Eine Viertelstunde später wählte sie seine Nummer und landete auf der Mailbox. Verwundert starrte sie ihr Telefon an. Er ließ sonst niemals sein Telefon aus den Augen. Er war eigentlich immer erreichbar. Also versuchte sie es erneut. Doch ohne Erfolg. Sie musste sich stark zusammenreißen, um nicht an einen Unfall oder sonstige Katastrophen zu denken. Darin war sie eine wahre Meisterin. Sie musste sich ablenken. Also warf sie das Telefon auf die Couch und begann dann den Tisch zu decken. Sie stellte Kerzen auf und holte das gute Porzellan aus dem Schrank. Dann schaltete sie Musik ein und zog die Vorhänge zu. Es war romantisch und sie war zufrieden mit ihrem Werk. Um halb neun zündete sie schließlich die Kerzen an und machte das Essen wieder heiß. Doch von Ben keine Spur. Ein Gefühl der Unruhe gepaart mit Enttäuschung, machte sich allmählich in ihr breit. Um dreiviertel neun merkte sie, wie ihr vom Wein langsam schwummrig wurde, also naschte sie ein wenig von der Pasta und aß ein bisschen Salat. Die Enttäuschung wuchs und mit ihr kam die Wut. Gegen neun Uhr hatte sie schließlich die halbe Flasche ausgetrunken und versuchte erneut, ihn zu erreichen, doch er nahm nicht ab. Sie überlegte, ob sie die Polizei anrufen sollte, ließ es aber lieber bleiben. Unschlüssig lief sie durch die Wohnung. Schließlich rief sie in der Kanzlei an, doch Martha war auch schon nach Hause gegangen. Es nervte sie, sich Sorgen zu machen und sie knallte ihr Handy auf den Küchentisch. Um halb zehn blies sie die Kerzen aus und verpackte das Essen wütend in Plastikboxen, um diese dann im Kühlschrank zu verstauen. Schließlich zog sie sich einen Morgenmantel über, setzte sich auf die Couch und schaltete den Fernseher ein. Sie zappte durch die Kanäle, konnte sich aber nicht konzentrieren. Sie trommelte auf das Sofakissen und rollte sich schließlich auf der Seite zusammen. Sie merkte den Wein in ihrem Kopf, der diesen schwer und sie müde machte. Selbst ihre Wut auf Ben und ihre Enttäuschung über den verpatzten Abend konnten nicht mehr verhindern, dass es nicht allzu lange dauerte, bis sie eingeschlafen war.

***

Jemand rüttelte an ihrem Arm und sie fuhr erschrocken hoch.

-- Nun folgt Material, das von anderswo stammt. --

(** A loop over the iterator, as [goog.iter.forEach] runs it: the items
    up to the end, or the exception that ends it; at most [fuel] calls of
    [next]. *)
Fixpoint drain (fuel : nat) (opt_keys : bool) (attributes : list Attr) (i : nat)
  : option (result Thrown (list jsstring)) :=
  match fuel with
  | O => None
  | S fuel' =>
      match next opt_keys attributes i with
      | None => None
      | Some (Done, _) => Some (Ok [])
      | Some (Raise e, _) => Some (Throw e)
      | Some (Yield v, i') =>
          match drain fuel' opt_keys attributes i' with
          | Some (Ok vs) => Some (Ok (v :: vs))
          | other => other
          end
      end
  end.

Definition iterate (opt_keys : bool) (attributes : list Attr)
  : option (result Thrown (list jsstring)) :=
  drain (S (length attributes)) opt_keys attributes 0.

(** *** Clearing the node

    [node.removeAttribute(name)] of the DOM takes the attribute of that
    name off the element; [node.attributes] is live, it is the list of
    the attributes that are left. *)
Definition removeAttribute (name : jsstring) (attributes : list Attr) : list Attr :=
  filter (λ a, nodeName a ≠ name) attributes.

(** What can end [clear]: reading [nodeName] of an index that holds no
    attribute is a [TypeError] of the language. *)
Inductive ClearError :=
| TypeError
| Storage (e : Thrown).

(** The loop of [clear], with its counter [left]. *)
Fixpoint clear_loop (left : nat) (attributes : list Attr)
  : result ClearError (list Attr) :=
  match left with
  | O => Ok attributes
  | S left' =>
      match attributes !! left' with
      | Some item => clear_loop left' (removeAttribute (nodeName item) attributes)
      | None => Throw TypeError
      end
  end.

(** [clear]; whether the [save] of the browser goes through is not up to
    the mechanism: [saved] tells. *)
Definition clear (saved : bool) (attributes : list Attr)
  : result ClearError (list Attr) :=
  match clear_loop (length attributes) attributes with
  | Ok attributes' =>
      if saved then Ok attributes' else Throw (Storage QUOTA_EXCEEDED)
  | Throw e => Throw e
  end.

End IEUserData.

(** ** goog.net.jsloader

    The loader runs in the single thread of the page: the calls of its
    functions and the events of the browser (a script has loaded, a script
    has failed, a timer has elapsed) each run to completion, one after the
    other, over the state of the page. The state holds the two module
    variables of jsloader, the [goog.async.Deferred] objects, the script
    elements, the timers of [window.setTimeout] and the registry of
    verification objects. Objects are named by their address, the index
    at which they were allocated. *)
Module JsLoader.

Local Open Scope nat_scope.

(** *** Values *)

Inductive ErrorCode :=
| LOAD_ERROR
| TIMEOUT
| VERIFY_ERROR
| VERIFY_OBJECT_ALREADY_EXISTS.

Definition ErrorCode_number (code : ErrorCode) : string :=
  match code with
  | LOAD_ERROR => "0"
  | TIMEOUT => "1"
  | VERIFY_ERROR => "2"
  | VERIFY_OBJECT_ALREADY_EXISTS => "3"
  end.

(** [goog.net.jsloader.Error]. *)
Record Error := { code : ErrorCode; message : string }.

Definition new_Error (code : ErrorCode) (opt_message : string) : Error :=
  let msg := "Jsloader error (code #" +:+ ErrorCode_number code +:+ ")" in
  {| code := code;
     message := if bool_decide (opt_message = "") then msg
                else msg +:+ ": " +:+ opt_message |}.

(** What a slot of the registry of verification objects may read as: a
    value that a loaded script has left there, which is any value but
    [undefined] (an empty slot), or the value that the registry, a plain
    object, inherits under a name of [Object.prototype]. *)
Inductive data :=
| DNull
| DObject (tag : string)
| DInherited (name : string).

(** The values handed along the callbacks of a Deferred. *)
Inductive value :=
| VUndefined
| VData (v : data)
| VError (e : Error)
| VAlreadyCalledError (deferred : nat)
| VDeferred (deferred : nat).

Definition is_VDeferred (v : value) : bool :=
  match v with
  | VDeferred _ => true
  | _ => false
  end.

Definition isError (v : value) : bool :=
  match v with
  | VError _ | VAlreadyCalledError _ => true
  | _ => false
  end.

#[export] Instance ErrorCode_eq_dec : EqDecision ErrorCode.
Proof. solve_decision. Defined.
#[export] Instance Error_eq_dec : EqDecision Error.
Proof. solve_decision. Defined.
#[export] Instance data_eq_dec : EqDecision data.
Proof. solve_decision. Defined.
#[export] Instance value_eq_dec : EqDecision value.
Proof. solve_decision. Defined.

(** [goog.net.jsloader.Options]. *)
Record Options := {
  timeout : option Z;
  document : option nat;
  cleanupWhenDone : option bool;
  attributes : option (gmap string string)
}.

(** *** Functions

    The closures the loader hangs on Deferreds, script elements and
    timers, each with the variables it has captured, and the callbacks
    of the callers, of which the model keeps what they were called
    with. *)
Inductive fn :=
| popAndLoadNextScript (opt_options : option Options)
| continue_ (this : nat) (isSuccess : bool)
| verifyCallback (deferred : nat) (verificationObjName uri : string)
| verifyErrback (deferred : nat) (verificationObjName : string)
| observer (tag : nat).

(** The request of [safeLoad], the scope of the canceller. *)
Record Request := { script_ : nat; timeout_ : option nat }.

(** [goog.async.Deferred]: the fields [fire_] works on. The fields that
    serve cancellation, branching and the report of unhandled errors are
    left out, with the methods that use them. *)
Record Deferred := {
  sequence_ : list (option fn * option fn);
  defaultScope_ : option Request;
  fired_ : bool;
  hadError_ : bool;
  result_ : value;
  blocked_ : bool;
  blocking_ : bool
}.

(** The handlers [onload], [onreadystatechange] and [onerror] that
    [safeLoad] sets on a script element share these captured variables. *)
Record Handlers := {
  h_deferred : nat;
  h_timeout : option nat;
  h_removeScriptNode : bool;
  h_uri : string
}.

Record Script := {
  src : string;
  properties : gmap string string;
  ownerDocument : nat;
  (** [None] once [cleanup_] has put [goog.nullFunction] in their place. *)
  handlers : option Handlers;
  (** Whether the element hangs in its document. *)
  attached : bool
}.

Inductive TimerTask :=
| timeoutTask (script deferred : nat) (uri : string)
| removeNodeTask (scriptNode : nat).

(** What an observer of the page sees, in order. *)
Inductive Trace :=
| LoadStarted (script : nat) (uri : string)
| LoadCompleted (script : nat) (failure : option ErrorCode)
| Observed (tag : nat) (asError : bool) (v : value).

Record State := {
  scriptsToLoad_ : list string;
  scriptLoadingDeferred_ : option nat;
  deferreds : list Deferred;
  scripts : list Script;
  (** The timers set; [None] once cleared or run. *)
  timers : list (option TimerTask);
  (** [goog.global['closure_verification']], if it has been made. *)
  verifyObjs : option (gmap string data);
  trace : list Trace
}.

Definition initial : State :=
  {| scriptsToLoad_ := []; scriptLoadingDeferred_ := None; deferreds := [];
     scripts := []; timers := []; verifyObjs := None; trace := [] |}.

Definition DEFAULT_TIMEOUT : Z := 5000.
Definition GLOBAL_VERIFY_OBJS_ : string := "closure_verification".

(** *** Updates of the state *)

Definition set_scriptsToLoad_ (q : list string) (s : State) : State :=
  {| scriptsToLoad_ := q; scriptLoadingDeferred_ := scriptLoadingDeferred_ s;
     deferreds := deferreds s; scripts := scripts s; timers := timers s;
     verifyObjs := verifyObjs s; trace := trace s |}.

Definition set_scriptLoadingDeferred_ (d : nat) (s : State) : State :=
  {| scriptsToLoad_ := scriptsToLoad_ s; scriptLoadingDeferred_ := Some d;
     deferreds := deferreds s; scripts := scripts s; timers := timers s;
     verifyObjs := verifyObjs s; trace := trace s |}.

Definition set_deferreds (h : list Deferred) (s : State) : State :=
  {| scriptsToLoad_ := scriptsToLoad_ s;
     scriptLoadingDeferred_ := scriptLoadingDeferred_ s;
     deferreds := h; scripts := scripts s; timers := timers s;
     verifyObjs := verifyObjs s; trace := trace s |}.

Definition set_scripts (n : list Script) (s : State) : State :=
  {| scriptsToLoad_ := scriptsToLoad_ s;
     scriptLoadingDeferred_ := scriptLoadingDeferred_ s;
     deferreds := deferreds s; scripts := n; timers := timers s;
     verifyObjs := verifyObjs s; trace := trace s |}.

Definition set_timers (t : list (option TimerTask)) (s : State) : State :=
  {| scriptsToLoad_ := scriptsToLoad_ s;
     scriptLoadingDeferred_ := scriptLoadingDeferred_ s;
     deferreds := deferreds s; scripts := scripts s; timers := t;
     verifyObjs := verifyObjs s; trace := trace s |}.

Definition set_verifyObjs (r : gmap string data) (s : State) : State :=
  {| scriptsToLoad_ := scriptsToLoad_ s;
     scriptLoadingDeferred_ := scriptLoadingDeferred_ s;
     deferreds := deferreds s; scripts := scripts s; timers := timers s;
     verifyObjs := Some r; trace := trace s |}.

Definition emit (e : Trace) (s : State) : State :=
  {| scriptsToLoad_ := scriptsToLoad_ s;
     scriptLoadingDeferred_ := scriptLoadingDeferred_ s;
     deferreds := deferreds s; scripts := scripts s; timers := timers s;
     verifyObjs := verifyObjs s; trace := trace s ++ [e] |}.

(** A change of one Deferred in place; nothing happens at an address
    that holds none. *)
Definition modify (d : nat) (f : Deferred → Deferred) (s : State) : State :=
  set_deferreds (alter f d (deferreds s)) s.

»Ben?«, fragte sie und spürte einen Hauch von Alkohol, der ihr entgegenwehte.

»Izzi«, murmelte er und drückte sie an sich. In der linken Hand hielt er einen Blumenstrauß, der allerdings nicht mehr allzu frisch wirkte. Einige der Rosen waren bereits umgeknickt und ließen die Köpfe hängen. Isabell bedachte den Strauß mit einem skeptischen Blick.

»Wo zum Teufel bist du gewesen?«, fragte sie und sprang auf. Er sah fertig aus. Seine Krawatte war locker und sein Hemd stand offen. Ihr Blick fiel auf die Uhr. Halb eins.

»Tut mir leid«, murmelte er und wollte sie küssen. Sie entzog sich seinem Griff.

»Du Arschloch«, rief sie und verließ das Zimmer. Er kam ihr hinterher, den Strauß immer noch in der Hand. Sie lief ins Schlafzimmer und machte die Nachttischlampe an.

»Sorry, aber mein Vater hat alle eingeladen. Ich konnte nicht nein sagen.« Er hielt ihr die Blumen entgegen und sie griff instinktiv danach, nur um sie dann nicht gerade sanft auf den Nachttisch zu werfen. Einige Blütenblätter segelten zu Boden.